A Dutch colonial and a two-story brick home on cul-de-sacs, near golf courses? They’re not destitute, but I know plenty of folks whose homes would fit those descriptions, who aren’t the country’s elite by any stretch of the imagination.
Clarification: Just wanted to add that I found out Finnerty's father is the high-powered head of a very large hedge fund, and has served in many high-profile investment positions, so I will let you draw your own conclusions about the level of his privilege--which, of course, remains completely irrelevant to the case. But the majority of the Duke lacrosse players, as stated by the Review Committee, are middle-class.
4. The Blue Devil lacrosse team was ranked No. 2 in the nation when Duke President Richard Brodhead cancelled the season and pushed Coach Mike Pressler into resignation.
A lot of people discount this particular injustice of the Duke lacrosse case, but these guys had a very decent shot at a Division I NCAA lacrosse championship last year. Their season was cancelled before any charges were even brought. Even if the three guys eventually charged were guilty, which it appears almost entirely certain they are not, the whole team lost its chance at a season because Brodhead couldn’t stand up to the P.C. bum rush that convicted the whole team when an investigation had barely started.
All 47 men on the team—many of whom weren’t even at the party where the alleged attack occurred—had worked their entire lives to earn a spot in a national championship contending program. It is no small thing to play on a team like that. That’s years of fall ball seasons, three-hour practices, backyard training sessions, weight-lifting, parental support and money spent, all gone in a fizzle at the whim of a spineless college president.
Luckily, the Ad Hoc Review Committee decided the program didn’t have to go for good, but that was only after the team had lost its season, its coach, and most of its recruits in the wake of the rape case.
5. Duke lacrosse players become things—good things, even—after college.
From the Committee Report:
Alumni of the program apparently contribute to the community after college. 13 We received letters of support for the team from two recently graduated former players who are presently serving in Iraq.

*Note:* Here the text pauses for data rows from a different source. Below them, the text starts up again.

Lemma digits_value_N_digits (k : N) : digits_value (N_digits k) = k.
Proof.
  unfold N_digits. rewrite digits_value_uint. apply DecimalN.Unsigned.of_to.
Qed.

Lemma N_digits_digits (k : N) : forallb is_digit (N_digits k) = true.
Proof. apply uint_chars_digits. Qed.

Lemma N_digits_nonempty (k : N) : N_digits k ≠ [].
Proof.
  unfold N_digits, N.to_uint. destruct k as [|p]; [done|].
  unfold Pos.to_uint. intros E.
  pose proof (DecimalPos.Unsigned.to_uint_nonnil p) as Hnn.
  unfold Pos.to_uint in Hnn. destruct (Decimal.rev (Pos.to_little_uint p)); done.
Qed.

Lemma N_digits_one (k : N) : (k < 10)%N → length (N_digits k) = 1%nat.
Proof.
  intros Hk.
  assert (k = 0 ∨ k = 1 ∨ k = 2 ∨ k = 3 ∨ k = 4 ∨ k = 5 ∨ k = 6 ∨ k = 7
          ∨ k = 8 ∨ k = 9)%N as Hc by lia.
  repeat (destruct Hc as [->|Hc]; [reflexivity|]). by subst.
Qed.

(** [float(format(v, ".1f"))]: the text always reads back, as the tenths
    it shows. *)
Lemma py_float_format_fixed `{PyFloat F} (v : F) (neg : bool) (n : N) :
  to_fixed 1 v = FixNum neg n →
  py_float (F:=F) (format_fixed 1 v) = Some (float_of_decimal neg n (-1)).
Proof.
  intros Hv. unfold format_fixed. rewrite Hv.
  change (10 ^ N.of_nat 1)%N with 10%N.
  assert (pad_zeros 1 (N_digits (n mod 10)) = N_digits (n mod 10)) as ->.
  { unfold pad_zeros. rewrite N_digits_one by (apply N.mod_lt; lia). done. }
  pose proof (py_float_decimal (F:=F) neg (N_digits (n / 10)) (N_digits (n mod 10)) true
                (N_digits_nonempty _) (N_digits_digits _) (N_digits_digits _)
                ltac:(done)) as E.
  unfold decimal_chars in E. rewrite E.
  rewrite digits_value_app, !digits_value_N_digits,
    N_digits_one by (apply N.mod_lt; lia).
  do 2 f_equal. change (10 ^ N.of_nat 1)%N with 10%N.
  rewrite (N.div_mod n 10) at 3 by lia. lia.
Qed.

Lemma exact_fixed_pos (v : Q) :
  (0 <= v)%Q → to_fixed 1 v = FixNum false (Z.to_N (tenths v)).
Proof.
  intros Hv. simpl. unfold Exact.fixed, tenths.
  assert (0 ≤ Qnum v) as Hn.
  { unfold Qle in Hv. simpl in Hv. lia. }
  rewrite Z.abs_eq by done.
  destruct (Z.ltb_spec (Qnum v) 0); [lia|]. done.
Qed.

Lemma exact_round_trip (v : Q) :
  (0 <= v)%Q → py_float (F:=Q) (format_fixed 1 v) = Some (tenths v # 10).
Proof.
  intros Hv. rewrite (py_float_format_fixed v false _ (exact_fixed_pos v Hv)).
  simpl. unfold Exact.of_decimal.
  assert (0 ≤ Qnum v) as Hn.
  { unfold Qle in Hv. simpl in Hv. lia. }
  rewrite Z2N.id; [done|]. apply round_half_even_nonneg. lia.
Qed.

Lemma tenths_close (v : Q) : (v - (1 # 20) <= tenths v # 10 <= v + (1 # 20))%Q.
Proof.
  pose proof (round_half_even_close (Qnum v * 10) (Qden v)) as Hc.
  fold (tenths v) in Hc. destruct v as [a q]. cbn [Qnum Qden] in Hc.
  unfold Qle, Qminus, Qplus, Qopp. cbn [Qnum Qden].
  split; nia.
Qed.

(** * A second run of the fixer *)

Section FixedElement.
Context `{PyFloat F} (w : World F).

A remarkable number of alumni are volunteer coaches for their local lacrosse teams. Many are employed in prestigious positions in business, law, and medicine. 14 As evidenced by their support of the current team, alumni of the lacrosse program and their families are fiercely loyal to each other, to the lacrosse program, and to Duke.
Lacrosse players volunteer in schools around Durham during their tenures at Duke, and coach local teams after college. The “clannish” camaraderie of the Duke team, which mainstream media reports so bemoaned when this story broke, means they’re often inclined to give back to the sport and the communities that gave to them.
Many of them are privileged kids from well-to-do families, but they’re also hard-working, good kids from good families.
By all accounts, the lacrosse players are a cohesive, hard working, disciplined, and respectful athletic team. Their behavior on trips is described as exemplary. Players clean the team bus before disembarking. Airline personnel have complimented them for their behavior. They observe curfews. They obey the team's no alcohol rule before games. 11 They are respectful of people who serve the team, including bus drivers, airline personnel, trainers, the equipment manager, the team manager, and the groundskeeper.
So, there are just a few things you probably didn’t know about the Duke lacrosse team. They’re not a perfect bunch of guys, but they’re a very, very far cry from the monsters they’ve been made out to be. And, since the mainstream media has had little interest in telling you any of the good things about them for balance, I thought I’d tell you.